E : Nous apprécions ces desserts, simples, sans fioritures. En fait, on peut imaginer un dessert équivalent avec des ingrédients équivalents, avec le sirop simplement proposé à côté. Mais nous donnons plus de valeur au gâteau décoré. Donc les chefs vont continuer d'innover. Imaginez un incroyable dessert dans 400 ans,vous n'auriez jamais imaginé qu'un dessert puisse être si merveilleux à regarder et si incroyablement bon. Les gens feraient la queue pour mettre la main sur un tel gâteau. Pas plus d'énergie, ni d'ingrédients, mais une valeur accrue pour la société. C'est une forme d'amélioration de la qualité de vie qui ne nécessite pas de ressources supplémentaires, et qui peut même coûter ou rapporter la même fraction de PIB.

TM : Je souris parce que cela me rappelle une histoire similaire. J'étais à l'Observatoire Palomar avec un gourou de l'instrumentation nommé Keith qui m'a beaucoup appris. Le repas que Keith pour la nuit, préparé dans la soirée à la cuisine de l'observatoire et placé dans un sac marron, était un sandwich au thon en 2 parties : des tranches de pain dans un sac plastique, et la salade au thon dans une petite boîte en plastique (pour éviter que la salade ne rende le pain tout trempé). Keith renversa la boîte de thon sur la pain, puis plaqua la 2é tranche de pain sur le thon sans même l'étaler. Ca ressemblait à un serpent qui venait de manger un rat. Perplexe, je lui ai demandé s'il avait l'intention d'étaler le thon avant de le manger. Il m'a regardé bizarrement (comme Morpheus dans Matrix : "Tu crois que c'est l'air que vous respirez ? Hmm ?"). Et il a dit, mémorable : "Tout va au même endroit."

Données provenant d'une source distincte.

(** A result that is done, after another one was moved. *)
Lemma done_moved avoid t u todo (st st1 : state) q n :
  al_inv (ext st) (mem st) -> done_ok avoid (u :: todo) t st ->
  moved (rs_record u) (rs_original u) (rs_bytes u) st q n st1 ->
  (forall v, v ∈ u :: todo -> mapped (mem st) (rs_slot v) 8) ->
  done_ok avoid todo t st1.
Proof.
  intros I D M Hmap. pose proof (mv_frame _ _ _ _ _ _ _ M) as Hfr.
  pose proof (mv_foreign _ _ _ _ _ _ _ M) as Hfor.
  pose proof (do_slot _ _ _ _ D u ltac:(by left)) as Hss.
  pose proof (do_clear _ _ _ _ D u n ltac:(by left) Hfor) as Hso.
  assert (Hsub : forall o k, foreign st1 !! o = Some k -> foreign st !! o = Some k).
  { intros o k. rewrite (mv_gone _ _ _ _ _ _ _ M). by intros [_ ?]%lookup_delete_Some. }
  split.
  - destruct (do_done _ _ _ _ D) as [H|(p & Hp & Hav & Hs & Hl & Hb & Hg & Hpu)]; [left|right].
    + by eapply done_slot_kept.
    + exists p. split_and!; [done|done|by eapply done_slot_kept| | | |].
      * rewrite (mv_live _ _ _ _ _ _ _ M), lookup_insert_ne; [done|].
        intros ->. by rewrite (mv_new _ _ _ _ _ _ _ M) in Hl.
      * destruct (rs_bytes t) as [|b0 bs0] eqn:Hbs; [apply holds_nil|]. rewrite <- Hbs in *.
        eapply (holds_frame _ _ _ _ (Z.of_nat (length (rs_bytes t))));
          [exact Hb|done|apply Hpu; [by left|by rewrite Hbs]| |exact Hfr|done].
        apply apart_sym. exact (br_apart (snd (ext st)) (mem st) _ _ _ _ I Hfor Hl).
      * apply eq_None_not_Some. intros [k Hk]. apply Hsub in Hk. congruence.
      * intros v Hv. apply Hpu. by right.
  - intros v Hv. apply (do_slot _ _ _ _ D). by right.
  - intros v k Hv Hk. apply (do_clear _ _ _ _ D); [by right|auto].
Qed.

Ce que je veux démontrer c'est que ces stupéfiantes présentations sur nos desserts n'auront pas une valeur universelle dans la société. Ils vont tous au même endroit après tout. [Je vais partager un secret peu connu, il est difficile de faire aussi bien que les desserts Hostess Ding Dong, mais je ne suis pas sur que les 5% du prix pour les décorations soient justifiés] [note de traduction : Hostess Ding Dong était une marque de gâteaux américaines qui a fermée depuis.]

Acte 4 : Contemplations d'après dîner

La présentation d'après dîner commença et nous interrompirent notre conversation. Mais je continuais à y penser. "Cela n'aurait pas dû arriver. Un éminent économiste ne devrait pas avoir se dédire de ses déclarations sur la nature fondamentale de la croissance lorsqu'il parle avec un scientifique sans aucune formation en économie. Mais plus la soirée avançait, plus l'espace dans lequel l'économiste évoluait se rétrécissait.

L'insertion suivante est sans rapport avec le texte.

(* ===== verification/ScanWrap.v ===== *)
(** * The scanf wrappers, end to end

    What the wrappers assume of the C library's scanner ([scan_contract]) and
    what they give: the scanner's result, the results rehomed, and no block left
    but the caller's, those the scanner got and those the results point to. *)
From S2P Require Import Prelude CMem CCmd CLib Alloc Strings ScanFormat ScanGrammar Scanf ScanPlan ScanRehome.

Section Wrap.
Context {X : Type} `{!Allocator X} `{!AllocatorLaws X} `{!ScanfWorld X} `{!BridgeLaws X}.
#[local] Existing Instance lift_allocator.
#[local] Existing Instance lift_allocator_laws.
Abbreviation state := (st (scanf_globals * X)).

(** A result at the end of the call: where the scanner left it, or copied. *)
Definition rehomed_result (t : result) (st : state) : Prop :=
  holds (mem st) (rs_slot t) (le_encode 8 (rs_original t)) \/
  exists q, q <> 0 /\ holds (mem st) (rs_slot t) (le_encode 8 q) /\
    al_live (ext st) !! q = Some (Z.of_nat (length (rs_bytes t))) /\
    holds (mem st) q (rs_bytes t) /\ foreign st !! rs_original t = None.

(** What the scanner does, run after the plan was made ([st1]; [st0] is the call).  It
    returns an [r] of [R].  It keeps the blocks of the preloaded allocator and may add
    some, since it may get the memory of a result from the preloaded [malloc].  It does
    not touch memory that was not there at the call (the plan).  The conversions it
    counts, and only those, have results: the caller's pointer is null, or leads to a
    block of the preloaded allocator, or to a block of the C library with the converted
    text (as many characters as the width says for a counted conversion); the caller's
    pointers for them are distinct variables.  Nothing is known of the pointers of the
    conversions it does not count. *)
Record scanned_state (R : Z -> Prop) (g : scanf_globals) (new : list ao_scanf_record)
    (st0 st1 : state) (r : Z) (ts : list result) (st2 : state) : Prop := {
  sc_result : R r;
  sc_inv : al_inv (ext st2) (mem st2);
  sc_globals : fst (ext st2) = g;
  sc_live p n : al_live (ext st1) !! p = Some n -> al_live (ext st2) !! p = Some n;
  sc_plan x b : mem st0 !! x = None -> mem st1 !! x = Some b -> mem st2 !! x = Some b;
  sc_records : map rs_record ts = counted r new;
  sc_results : results_ok ts st2;
  sc_slots t : t ∈ ts -> mapped (mem st0) (rs_slot t) 8
}.

Definition scan_contract (R : Z -> Prop) (g : scanf_globals) (new : list ao_scanf_record)
    (st0 : state) (scan : C (scanf_globals * X) Z) : Prop :=
  forall st1, al_inv (ext st1) (mem st1) -> fst (ext st1) = g ->
    (forall x b, mem st0 !! x = Some b -> mem st1 !! x = Some b) ->
    (forall p n, al_live (ext st0) !! p = Some n -> al_live (ext st1) !! p = Some n) ->
    wp al_exits scan (fun r st2 => exists ts, scanned_state R g new st0 st1 r ts st2) st1.

(** The blocks of the preloaded allocator after the scan but for the plan: those of the
    call and those the scanner got. *)
Definition block_stays (st0 st1 st2 : state) (p n : Z) : Prop :=
  al_live (ext st2) !! p = Some n /\
  (al_live (ext st0) !! p = Some n \/ al_live (ext st1) !! p = None).

(** What the wrapper leaves of the results [ts], given the state [st3] after the
    rehoming: the blocks of the call and of the scanner, the results moved, and nothing
    else; the caller's memory as the rehoming left it. *)
Record wrap_done (g : scanf_globals) (ts : list result) (st0 st1 st2 st3 st' : state) : Prop := {
  wd_inv : al_inv (ext st') (mem st');
  wd_globals : fst (ext st') = g;
  wd_kept p n : block_stays st0 st1 st2 p n -> al_live (ext st') !! p = Some n;
  wd_foreign : foreign st' = foreign st3;
  wd_frame x b : is_Some (mem st0 !! x) -> mem st3 !! x = Some b -> mem st' !! x = Some b;
  wd_results t : t ∈ ts -> rehomed_result t st';
  wd_owned p n : al_live (ext st') !! p = Some n -> block_stays st0 st1 st2 p n \/
    exists t, t ∈ ts /\ holds (mem st') (rs_slot t) (le_encode 8 p)
}.

(** The whole call: parse, scan, rehome the results the scanner reports (unless
    the plan could not be made), give the plan back. *)
Definition wrap_post K format ap (R : Z -> Prop) (g : scanf_globals) (new : list ao_scanf_record)
    (st0 : state) (r : Z) (st' : state) : Prop :=
  exists o plan st1 ts st2 st3,
    parse_format K format ap (ScanfPlan 0 0 0) st0 = Ret ((o, plan), st1) /\
    scanned_state R g new st0 st1 r ts st2 /\
    ((o = 0 /\ rehome_chain ts st2 st3) \/
     (o = -1 /\ errno st1 = ENOMEM /\ st3 = st2)) /\
    wrap_done g ts st0 st1 st2 st3 st'.

(** ** Giving the plan back *)

(** The plan's block is freed: results elsewhere are not touched. *)
Lemma wp_free_plan plan size (st : state) :
  al_inv (ext st) (mem st) -> al_live (ext st) !! records plan = Some size ->
  wp al_exits (ao_scanf_plan_reset plan) (fun _ st' =>
    al_inv (ext st') (mem st') /\ fst (ext st') = fst (ext st) /\ foreign st' = foreign st /\
    freed (mem st) (al_live (ext st)) (records plan) size (mem st') (al_live (ext st'))) st.
Proof.
  intros I Hl. unfold ao_scanf_plan_reset. apply wp_bind, wp_lift.
  eapply wp_mono.
  { apply wp_and; [apply (al_free_ok (X:=X) (records plan) size (St (mem st) (errno st) (snd (ext st)))); [exact I|exact Hl]|].
    apply (br_release (X:=X) (records plan) size (St (mem st) (errno st) (snd (ext st)))); [exact I|exact Hl]. }
  intros _ [m e x] [[I' F] Hf]. by apply wp_ret.
Qed.

Lemma wp_free_no_plan (st : state) :
  al_inv (ext st) (mem st) ->
  wp al_exits (ao_scanf_plan_reset (ScanfPlan 0 0 0)) (fun _ st' =>
    al_inv (ext st') (mem st') /\ fst (ext st') = fst (ext st) /\ mem st' = mem st /\
    al_live (ext st') = al_live (ext st) /\ foreign st' = foreign st) st.
Proof.
  intros I. unfold ao_scanf_plan_reset. apply wp_bind, wp_lift. cbn [records].
  eapply wp_mono.
  { apply wp_and; [apply (al_free_null (X:=X) (St (mem st) (errno st) (snd (ext st)))); exact I|].
    apply (br_release_null (X:=X) (St (mem st) (errno st) (snd (ext st)))); exact I. }
  intros _ [m e x] [(I' & Hm & Hl) Hf]. by apply wp_ret.
Qed.

Lemma holds_freed (st st' : state) p size live' a bs :
  freed (mem st) (al_live (ext st)) p size (mem st') live' ->
  holds (mem st) a bs -> bs = [] \/ apart a (Z.of_nat (length bs)) p size -> holds (mem st') a bs.
Proof.
  intros F H [->|Ha]; [apply holds_nil|]. eapply holds_outside; [apply F| |exact H].
  unfold apart in Ha. lia.
Qed.

(** ** Between the parser and the end *)
Section Call.
Context (R : Z -> Prop) (g : scanf_globals) (new recs : list ao_scanf_record).
Context (plan : ao_scanf_plan) (st0 st1 st2 : state) (r : Z) (ts : list result).
Context (P : plan_state (mem st0) (al_live (ext st0)) g plan recs st1).
Context (B : bridge_there g) (S : scanned_state R g new st0 st1 r ts st2).

Abbreviation plan_size := (SIZEOF_RECORD * capacity plan).
Abbreviation others := (delete (records plan) (al_live (ext st2))).

(** The plan's block after the scan, out of the caller's sight. *)
Lemma plan_there :
  records plan <> 0 ->
  al_live (ext st1) = <[records plan := plan_size]> (al_live (ext st0)) /\
  al_live (ext st0) !! records plan = None /\ al_live (ext st2) !! records plan = Some plan_size /\
  (forall x, records plan <= x < records plan + plan_size -> mem st0 !! x = None) /\
  holds (mem st2) (records plan) (records_bytes recs) /\ 0 < plan_size.
Proof.
  intros Hp0. destruct (ps_block _ _ _ _ _ _ P) as [(-> & _)|(_ & Hc & Hnew & Hl & Hfr & Hr)]; [done|].
  pose proof (ps_capacity _ _ _ _ _ _ P). pose proof (ps_count _ _ _ _ _ _ P).
  assert (Hfresh : forall x, records plan <= x < records plan + plan_size -> mem st0 !! x = None).
  { intros x Hx. apply Hfr. unfold SIZEOF_RECORD in *. lia. }
  split_and!; [done|done| |exact Hfresh| |unfold SIZEOF_RECORD; lia].
  - apply (sc_live _ _ _ _ _ _ _ _ S). rewrite Hl. apply lookup_insert_eq.
  - intros i b Hi. apply (sc_plan _ _ _ _ _ _ _ _ S); [|by apply Hr]. apply Hfresh.
    pose proof (lookup_lt_Some _ _ _ Hi) as Hil. pose proof (length_records_bytes recs).
    unfold SIZEOF_RECORD in *. lia.
Qed.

Tout d'abord, il a dû reconnaître que l'énergie peut avoir des limites physiques. Je ne pense pas que cela faisait partie de sa maison virtuelle initiale.

Puis, l'argument de l'efficacité a été dévalué de "technologie de rupture" à de simples transformations technologiques. La réalité virtuelle a joué un rôlede premier plan dans ce genre d'argument.

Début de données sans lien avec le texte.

Lemma scan_loop_wp dir sel keep err cl es : selects sel keep -> Forall entry_ok es ->
  forall s names cap ps bss fuel, fst (ext s) = Dirstream es err cl true ->
  (length es < fuel)%nat -> Z.of_nat (length ps) + Z.of_nat (length es) < 2 ^ 60 ->
  scanning s0 s [] names cap ps bss ->
  wp al_exits (scan_loop fuel (readdir dir) sel names (Z.of_nat (length ps)) cap)
    (scanned err cl keep es bss) s.
Proof.
  intros Hsel Hok. induction Hok as [|[a bs] es Hent Hok IH];
    intros s names cap ps bss [|fuel] Hd Hf Hb S; try (cbn in Hf; lia);
    cbn [scan_loop]; pose proof (scan_lengths _ _ _ _ _ _ S) as Hlen.
  - apply wp_bind, wp_set_errno, wp_bind. eapply wp_mono; [by apply (readdir_end _ _ err cl)|].
    intros r [m e x] (-> & Hm & Hx & He). cbn in Hm, Hx, He. subst. specialize (He eq_refl). subst e.
    apply wp_ret. exists cap, ps, bss. cbn [fst snd errno ext]. rewrite Hd.
    split_and!; [done| |done|done|cbn [length]; lia|left; by rewrite app_nil_r].
    rewrite (surjective_pairing (ext s)). by apply scanning_world.
  - pose proof Hent as [(Ha0 & Ha1 & Ha2) Hl _]; cbn [fst snd] in *.
    apply wp_bind, wp_set_errno, wp_bind. eapply readdir_entry; [exact Hd| |]; cbn [mem errno ext].
    { eapply mapped_sub; [apply S|lia..]. }
    destruct (Z.eqb_spec a 0); [lia|]. apply wp_bind.
    eapply (select_wp _ keep _ bs); [done|apply holds_write|lia|]. intros e. cbn [mem ext].
    pose proof (scanning_buffer _ _ _ _ _ _ a bs e (Dirstream es err cl true) S Ha1 Ha2) as S1.
    set (s1 := St _ e _) in *. destruct (keep bs) eqn:Hk; cbn [negb].
    2: { eapply wp_mono; [apply IH; [done|cbn in Hf; lia|cbn [length] in Hb; lia|done]|].
         intros r s' (cap' & ps' & bss' & H1 & H2 & H3 & H4 & H5 & H6).
         exists cap', ps', bss'. split_and!; [exact H1|exact H2|exact H3|exact H4|cbn [length]; lia|].
         destruct H6 as [[? ->]|?]; [left|by right]. split; [done|]. cbn [map snd].
         rewrite filter_cons_False; [done|]. rewrite Hk. by intros []. }
    apply wp_bind. eapply wp_mono; [apply grow_names_wp; [exact S1|cbn [length] in Hb; lia]|].
    intros r s2 (Hfst & Hsame & [(-> & He & Ho & S2)|(names' & cap' & -> & Hc & S2)]).
    { apply wp_ret. exists cap, ps, bss. cbn [fst snd]. rewrite Hfst.
      split_and!; [done|done|done|done|lia|by right]. }
    eapply (copy_entry_wp s2 names' cap' ps bss a bs); [exact S2|done|done| | |].
    + eapply holds_agree; [|apply holds_write]. intros x Hx. apply Hsame, Hbuf0. lia.
    + intros s3 Hfst3 He Ho S3. exists cap', ps, bss. cbn [fst snd]. rewrite Hfst3, Hfst.
      split_and!; [done|done|done|done|lia|by right].
    + intros p s3 Hfst3 S3. rewrite u64_small by zlia.
      replace (Z.of_nat (length ps) + 1) with (Z.of_nat (length (ps ++ [p]))) by (rewrite length_app; cbn; lia).
      eapply wp_mono; [apply IH; [by rewrite Hfst3, Hfst|cbn in Hf; lia| |done]|].
      { rewrite length_app. cbn [length] in *. lia. }
      intros r s' (cap2 & ps' & bss' & H1 & H2 & H3 & H4 & H5 & H6).
      exists cap2, ps', bss'. rewrite length_app in H5. cbn [length] in H5.
      split_and!; [exact H1|exact H2|exact H3|exact H4|cbn [length]; lia|].
      destruct H6 as [[? ->]|?]; [left|by right]. split; [done|]. cbn [map snd].
      rewrite filter_cons_True by (by rewrite Hk). by rewrite <- app_assoc.
Qed.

Enfin, même après avoir accepté les limites de la croissance de l'énergie, il a d'abord cru que cela se révèlerait de peu de conséquences pour l'économie. Mais il a dû finalement admettre un prix plancher à l'énergie et donc un terme à la croissance traditionnelle du PIB avec un prix stable de l'énergie.

J'ai le sentiment que l'idée, que se fait cet économiste, de la croissance a été mise en difficulté durant ce dîner. Peut-être n'a-t-il pas mis en avant ses meilleurs arguments. Pourtant il était très fort et ses arguments me semblaient être de très bon niveau. Cet épisode me semble très éclairant sur l'obscurantisme de la pensée économique traditionnelle. Les limites physiques sont par trop peu considérées, de même que le caractère non uniforme de l'être humain, qui peut faire des choix qui nous semblent irrationnels, juste pour se sentir libre et indépendant.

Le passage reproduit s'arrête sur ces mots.